Pero dormir tantas horas era desganado, y no charlemos de jugar: perseguir una bola de lana
no era la idea que Mario tenía de diversión. Tampoco era mejor comer: aquellas bolas secas
que Zeta acostumbraba a devorar en todo momento sabían a rayos y truenos.

Y de esta manera fueron pasando los días. Zeta en el instituto, tan observador, había
aprendido a leer. Mario, en casa, como no tenía nada que hacer, se dedicaba a fisgar por todos
lados y a descubrir rincones en los que jamás se había fijado. Asimismo se estaba volviendo
más valiente: ¡hasta había aprendido a enfrentarse al aspirador como jamás lo había hecho su
gato! Y eso que al comienzo, cuando sintió la máquina apuntando hacia él prácticamente se
cae del susto, mas sabía que no tenía nada que temer, por el hecho de que si bien esa máquina
era muy potente, era considerablemente más veloz.

Pero los dos echaban de menos su vida anterior: el instituto estaba bien, y leer era muy
entretenido para Zeta, mas era mucho mejor pasarse todo el día durmiendo y fisgoneando a su
antojo. A Mario ser gato le parecía muy cómodo, mas asimismo muy desganado. No podía salir
a a la calle, ni jugar al futbol con amigos. Extrañaba el instituto, ¡aun si bien le hiciesen leer en
alto!

Así que aquella noche, cuando habían pasado ya 7 días desde el instante en que se cambiaron
los papeles, Mario y Zeta comenzaron a discutir de qué forma terminar con aquella situación:

–Yo no deseo ir más al instituto. ¡Vaya hastío!


–Y no deseo quedarme todo el día en casa… ¡eso sí que es desganado!

–Pero ¿qué hacemos? No sabemos por qué razón ha pasado esto, ni tampoco de qué forma
solucionarlo…

Y justo en aquel instante, el hada traviesa que había creado el encantamiento apareció en la
habitación. Era pequeña como una mariposa y no llevaba una barita mágica, sino más bien una
pistola de agua con la que disparó a Zeta y a Mario que volvieron a sus cuerpos originales.

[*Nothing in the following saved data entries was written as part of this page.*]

(** No valid binary64 value below [10^21] has [10^21] among the reals
    that round to it. *)
Lemma not_rounds_to_1e21 (m e v k : Z) :
  0 < m < 2 ^ 53 -> (-1074 < e -> 2 ^ 52 <= m) ->
  scaled m e = v * scale e -> v < 10 ^ 21 -> 0 <= k <= 21 ->
  rounds_to m e (10 ^ k) (21 - k) = false.
Proof.
  intros Hm Hnorm Hv Hlt Hk.
  destruct (rounds_to m e (10 ^ k) (21 - k)) eqn:Hr; [exfalso|reflexivity].
  apply rounds_to_le_upper in Hr.
  unfold pow10_num, pow10_den in Hr.
  destruct (Z.leb_spec 0 (21 - k)); [|lia].
  rewrite <- Z.pow_add_r in Hr by lia.
  replace (k + (21 - k)) with 21 in Hr by lia. rewrite Z.mul_1_r in Hr.
  unfold scaled, upper, quarter_num, scale in *.
  destruct (Z.leb_spec 2 e) as [He|He].
  - rewrite Z.mul_1_r in *.
    assert (0 < 2 ^ (e - 2)) as Hp by (apply Z.pow_pos_nonneg; lia).
    assert (2 ^ 52 <= m) as Hm52 by (apply Hnorm; lia).
    destruct (Z.le_gt_cases (e - 2) 14) as [H14|H14].
    + assert (2 ^ (e - 2) <= 2 ^ 14) by (apply Z.pow_le_mono_r; lia).
      change (2 ^ 14) with 16384 in *. change (2 ^ 53) with 9007199254740992 in *.
      change (10 ^ 21) with 1000000000000000000000 in *. nia.
    + destruct (Z.le_gt_cases 16 (e - 2)) as [H16|H16].
      * assert (2 ^ 16 <= 2 ^ (e - 2)) by (apply Z.pow_le_mono_r; lia).
        change (2 ^ 16) with 65536 in *.
        change (2 ^ 52) with 4503599627370496 in *.
        change (10 ^ 21) with 1000000000000000000000 in *. nia.
      * assert (e - 2 = 15) as He15 by lia. rewrite He15 in *.
        change (2 ^ 15) with 32768 in *.
        change (10 ^ 21) with 1000000000000000000000 in *. lia.
  - assert (1 <= 2 ^ (2 - e)) as Hp
        by (pose proof (Z.pow_pos_nonneg 2 (2 - e)); lia).
    change (2 ^ 53) with 9007199254740992 in *.
    change (10 ^ 21) with 1000000000000000000000 in *. nia.
Qed.

Lemma candidate_self (m e v n0 : Z) :
  scaled m e = v * scale e -> candidate m e n0 n0 <> None.
Proof.
  intros Hv. unfold candidate. cbv zeta. rewrite Z.sub_diag.
  cbn [pow10_num pow10_den Z.leb Z.compare]. change (10 ^ 0) with 1.
  rewrite !Z.mul_1_r, Hv, Z.div_mul by (pose proof (scale_pos e); lia).
  rewrite (rounds_to_self m e v Hv).
  repeat match goal with
         | |- context [if ?c then _ else _] => destruct c
         | |- context [match ?c with Eq => _ | Lt => _ | Gt => _ end] =>
             destruct c
         end; discriminate.
Qed.

(** ** The value of printed digits *)

Lemma fold_digits_app (a b : jsstring) (z : Z) :
  fold_left (fun a c => 10 * a + (Z.of_N c - 48)) (a ++ b) z
  = fold_left (fun a c => 10 * a + (Z.of_N c - 48)) b
      (fold_left (fun a c => 10 * a + (Z.of_N c - 48)) a z).
Proof. apply fold_left_app. Qed.

Lemma fold_digits_shift (b : jsstring) (z : Z) :
  fold_left (fun a c => 10 * a + (Z.of_N c - 48)) b z
  = z * 10 ^ Z.of_nat (length b) + digits_value b.
Proof.
  unfold digits_value. revert z. induction b as [|c b IH]; intros z.
  - simpl. lia.
  - cbn [fold_left length]. rewrite IH, (IH (10 * 0 + _)).
    rewrite Nat2Z.inj_succ, Z.pow_succ_r by lia. lia.
Qed.

Lemma digits_value_app (a b : jsstring) :
  digits_value (a ++ b)
  = digits_value a * 10 ^ Z.of_nat (length b) + digits_value b.
Proof.
  unfold digits_value at 1. rewrite fold_digits_app, fold_digits_shift.
  reflexivity.
Qed.

Lemma digits_value_zeros (q : Z) : digits_value (zeros q) = 0.
Proof.
  unfold zeros. induction (Z.to_nat q) as [|n IH]; [reflexivity|].
  change (repeat (digit 0) (S n)) with ([digit 0] ++ repeat (digit 0) n).
  rewrite digits_value_app, IH. reflexivity.
Qed.

Lemma digits_value_digit (n : Z) :
  0 <= n < 10 -> digits_value [digit n] = n.
Proof. intros H. unfold digits_value, digit. cbn [fold_left]. lia. Qed.

Lemma digits_loop_value (fuel : nat) (n : Z) :
  0 <= n < 2 ^ (Z.of_nat fuel + 1) ->
  digits_value (digits_loop fuel n []) = n.
Proof.
  revert n. induction fuel as [|fuel IH]; intros n Hn.
  - simpl in Hn. simpl digits_loop.
    rewrite Z.mod_small by lia. apply digits_value_digit. lia.
  - rewrite digits_loop_succ. destruct (Z.ltb_spec n 10).
    + rewrite Z.mod_small by lia. apply digits_value_digit. lia.
    + pose proof (Z.mod_pos_bound n 10 ltac:(lia)).
      rewrite digits_value_app, digits_value_digit by lia.
      rewrite IH.
      * simpl length. change (10 ^ Z.of_nat 1) with 10.
        pose proof (Z.div_mod n 10 ltac:(lia)). lia.
      * split; [apply Z.div_pos; lia|].
        apply Z.div_lt_upper_bound; [lia|].
        replace (Z.of_nat (S fuel) + 1) with (Z.succ (Z.of_nat fuel + 1))
          in Hn by lia.
        rewrite Z.pow_succ_r in Hn by lia. lia.
Qed.

(** The digits of a number denote it. *)
Lemma decimal_digits_value (n : Z) :
  0 <= n -> digits_value (decimal_digits n) = n.
Proof.
  intros Hn. apply digits_loop_value. split; [exact Hn|].
  destruct (Z.eq_dec n 0) as [->|Hnz]; [reflexivity|].
  rewrite Z2Nat.id by apply Z.log2_nonneg.
  pose proof (Z.log2_spec n ltac:(lia)).
  replace (Z.log2 n + 1) with (Z.succ (Z.log2 n)) by lia. lia.
Qed.

Lemma rounds_to_scale (m e s q : Z) :
  0 <= q -> rounds_to m e s q = rounds_to m e (s * 10 ^ q) 0.
Proof.
  intros Hq. unfold rounds_to, pow10_num, pow10_den.
  destruct (Z.leb_spec 0 q); [|lia]. cbn [Z.leb Z.compare].
  change (10 ^ 0) with 1. rewrite !Z.mul_1_r. reflexivity.
Qed.


(** The digits of an integer below [10^21]: at most as many as the
    exponent, which is at most 21; followed by zeros up to the exponent,
    they denote an integer that rounds to the number. *)
Lemma shortest_digits_integer (m e v : Z) :
  0 < m < 2 ^ 53 -> (-1074 < e -> 2 ^ 52 <= m) ->
  scaled m e = v * scale e -> 1 <= v < 10 ^ 21 ->
  let ds := fst (shortest_digits m e) in
  let n := snd (shortest_digits m e) in
  forallb is_digit ds = true /\ ds <> [] /\
  Z.of_nat (length ds) <= n <= 21 /\
  rounds_to m e
    (digits_value (ds ++ zeros (n - Z.of_nat (length ds)))) 0 = true.
Proof.
  intros Hm Hnorm Hv Hrange. unfold shortest_digits.
  assert (decimal_exponent (scaled m e) (scale e)
          = Z.of_nat (length (decimal_digits v))) as ->.
  { unfold decimal_exponent. rewrite Hv. pose proof (scale_pos e).
    destruct (Z.leb_spec (scale e) (v * scale e)); [|nia].
    rewrite Z.div_mul by lia. reflexivity. }
  set (n0 := length (decimal_digits v)).
  assert (1 <= n0 <= 21)%nat as Hn0.
  { split.
    - pose proof (decimal_digits_nonempty v). unfold n0.
      destruct (decimal_digits v); [congruence | simpl; lia].
    - apply decimal_digits_length_le; [lia | apply Hrange]. }
  pose proof (decimal_digits_length_gt v) as Hgt. fold n0 in Hgt.
  destruct (shortest_first 20 m e (Z.of_nat n0) 1 (Z.of_nat n0))
    as (k & Hk & Hc); [lia | apply (candidate_self m e v), Hv |].
  destruct (shortest 20 m e (Z.of_nat n0) 1) as [s q].
  apply candidate_some in Hc. cbv zeta in Hc.
  destruct Hc as (s' & Hs' & Hr & Hcase). cbn [fst snd].
  split; [apply decimal_digits_digits|].
  split; [apply decimal_digits_nonempty|].
  unfold pow10_den, pow10_num in Hs'.
  destruct (Z.leb_spec 0 (Z.of_nat n0 - k)); [|lia].
  rewrite Z.mul_1_r, Hv in Hs'.
  rewrite (Z.mul_comm v), Z.div_mul_cancel_l in Hs'
    by (pose proof (scale_pos e);
        pose proof (Z.pow_pos_nonneg 10 (Z.of_nat n0 - k)); lia).
  assert (0 <= v / 10 ^ (Z.of_nat n0 - k) < 10 ^ k) as Hlo.
  { split.
    - apply Z.div_pos; [lia | apply Z.pow_pos_nonneg; lia].
    - apply Z.div_lt_upper_bound; [apply Z.pow_pos_nonneg; lia|].
      rewrite <- Z.pow_add_r by lia.
      replace (Z.of_nat n0 - k + k) with (Z.of_nat n0) by lia. exact Hgt. }
  rewrite rounds_to_scale in Hr by lia.
  rewrite digits_value_app, digits_value_zeros, zeros_length, Z.add_0_r.
  destruct Hcase as [(Hne & -> & ->) | (Heq & -> & ->)].
  - assert (length (decimal_digits s') <= Z.to_nat k)%nat.
    { apply decimal_digits_length_le; [lia|].
      rewrite Z2Nat.id by lia. lia. }
    split; [lia|].
    rewrite decimal_digits_value by lia.
    replace (Z.of_nat (length (decimal_digits s')) + (Z.of_nat n0 - k)
             - Z.of_nat (length (decimal_digits s')))
      with (Z.of_nat n0 - k) by lia.
    rewrite Z2Nat.id by lia. exact Hr.
  - change (decimal_digits 1) with [49%N]. cbn [length].
    change (digits_value [49%N]) with 1.
    replace (Z.of_nat 1 + Z.of_nat n0 - Z.of_nat 1) with (Z.of_nat n0) by lia.
    rewrite Nat2Z.id.
    rewrite Heq, <- Z.pow_add_r in Hr by lia.
    replace (k + (Z.of_nat n0 - k)) with (Z.of_nat n0) in Hr by lia.
    rewrite Z.mul_1_l. split; [|exact Hr].
    destruct (Nat.eq_dec n0 21) as [H21|H21]; [exfalso | lia].
    rewrite H21 in Hr. change (Z.of_nat 21) with 21 in Hr.
    assert (rounds_to m e (10 ^ 0) (21 - 0) = false) as Hn
      by (apply (not_rounds_to_1e21 m e v 0); (assumption || lia)).
    rewrite rounds_to_scale in Hn by lia.
    change (10 ^ 0 * 10 ^ (21 - 0)) with (10 ^ 21) in Hn. congruence.
Qed.

Lemma scaled_integer (m : positive) (e : Z) (s : bool) :
  isInteger (S754_finite s m e) = true ->
  exists v, scaled (Zpos m) e = v * scale e /\ 1 <= v /\
            Z.abs (num (S754_finite s m e)) = v * den (S754_finite s m e).
Proof.
  unfold isInteger, num, den, scaled, scale, quarter_num.
  cbn [is_finite andb]. intros H. apply Z.eqb_eq in H.
  destruct (Z.leb_spec 0 e) as [He|He].
  - exists (Zpos m * 2 ^ e).
    assert (0 < 2 ^ e) by (apply Z.pow_pos_nonneg; lia).
    split; [|split; [nia | destruct s; lia]].
    destruct (Z.leb_spec 2 e).
    + replace e with (2 + (e - 2)) at 2 by lia.
      rewrite Z.pow_add_r by lia. lia.
    + assert (e = 0 \/ e = 1) as [-> | ->] by lia;
        [change (2 ^ 0) with 1; change (2 ^ (2 - 0)) with 4
        | change (2 ^ 1) with 2; change (2 ^ (2 - 1)) with 2]; lia.
  - destruct (Z.leb_spec 2 e); [lia|].
    assert (0 < 2 ^ (- e)) as Hp by (apply Z.pow_pos_nonneg; lia).
    assert (Zpos m mod 2 ^ (- e) = 0) as Hmod.
    { destruct s; [|exact H].
      apply Z.mod_divide in H; [|lia]. apply Z.mod_divide; [lia|].
      apply Z.divide_opp_r. exact H. }
    apply Z.mod_divide in Hmod; [|lia]. destruct Hmod as [v Hv].
    exists v. replace (2 - e) with (2 + - e) by lia.
    rewrite Z.pow_add_r by lia.
    split; [rewrite Hv; change (2 ^ 2) with 4; lia|].
    split; [nia | destruct s; lia].
Qed.

Lemma format_digits_integer (ds : jsstring) (n : Z) :
  Z.of_nat (length ds) <= n <= 21 ->
  format_digits ds n = ds ++ zeros (n - Z.of_nat (length ds)).
Proof.
  intros H. unfold format_digits. cbv zeta.
  destruct (Z.leb_spec (Z.of_nat (length ds)) n); [|lia].
  destruct (Z.leb_spec n 21); [reflexivity | lia].
Qed.

Lemma toString_integer_finite (s : bool) (m : positive) (e : Z) :
  valid_binary prec emax (S754_finite s m e) = true ->
  isInteger (S754_finite s m e) = true ->
  below_1e21 (S754_finite s m e) = true ->
  exists int,
    toString (S754_finite s m e) = (if s then js "-" else []) ++ int /\
    int <> [] /\ forallb is_digit int = true /\
    rounds_to (Zpos m) e (digits_value int) 0 = true.
Proof.
  intros Hvalid Hint Hlt.
  apply valid_binary_bounds in Hvalid as (Hm & He & Hnorm).
  destruct (scaled_integer m e s Hint) as (v & Hv & Hv1 & Habs).
  unfold below_1e21 in Hlt. apply Z.ltb_lt in Hlt. rewrite Habs in Hlt.
  assert (0 < den (S754_finite s m e)) as Hden.
  { unfold den. destruct (Z.leb_spec 0 e); [lia|].
    apply Z.pow_pos_nonneg; lia. }
  assert (v < 10 ^ 21) as Hv21 by nia.
  destruct (shortest_digits_integer (Zpos m) e v) as (Hd & Hne & Hn & Hr);
    [lia | exact Hnorm | exact Hv | lia |].
  unfold toString. destruct (shortest_digits (Zpos m) e) as [ds n].
  cbn [fst snd] in *. rewrite (format_digits_integer ds n Hn).
  exists (ds ++ zeros (n - Z.of_nat (length ds))).
  split; [reflexivity|].
  split; [destruct ds; [congruence | discriminate]|].
  split; [|exact Hr].
  rewrite forallb_app, Hd, zeros_digits. reflexivity.
Qed.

–¡Espero que hayáis aprendido la lección y ahora gocéis con lo que sois!

Pero tanto Zeta como Mario habían aprendido algo más. Zeta había aprendido a leer y desde
ese momento, además de esto de fisgonear por todos lados, jugar con bolas de lana, dormir y
comer, asimismo le solicitaba a Mario que le dejase abierto algún libro de cuentos para leer un
rato. Mario, por su parte, había aprendido a ser más curioso y a no tener temor cuando la
maestra le solicitaba que leyese en alto. Si se había enfrentado valiente a una máquina que
absorbía pelos… ¿de qué forma no iba a atreverse con la lectura?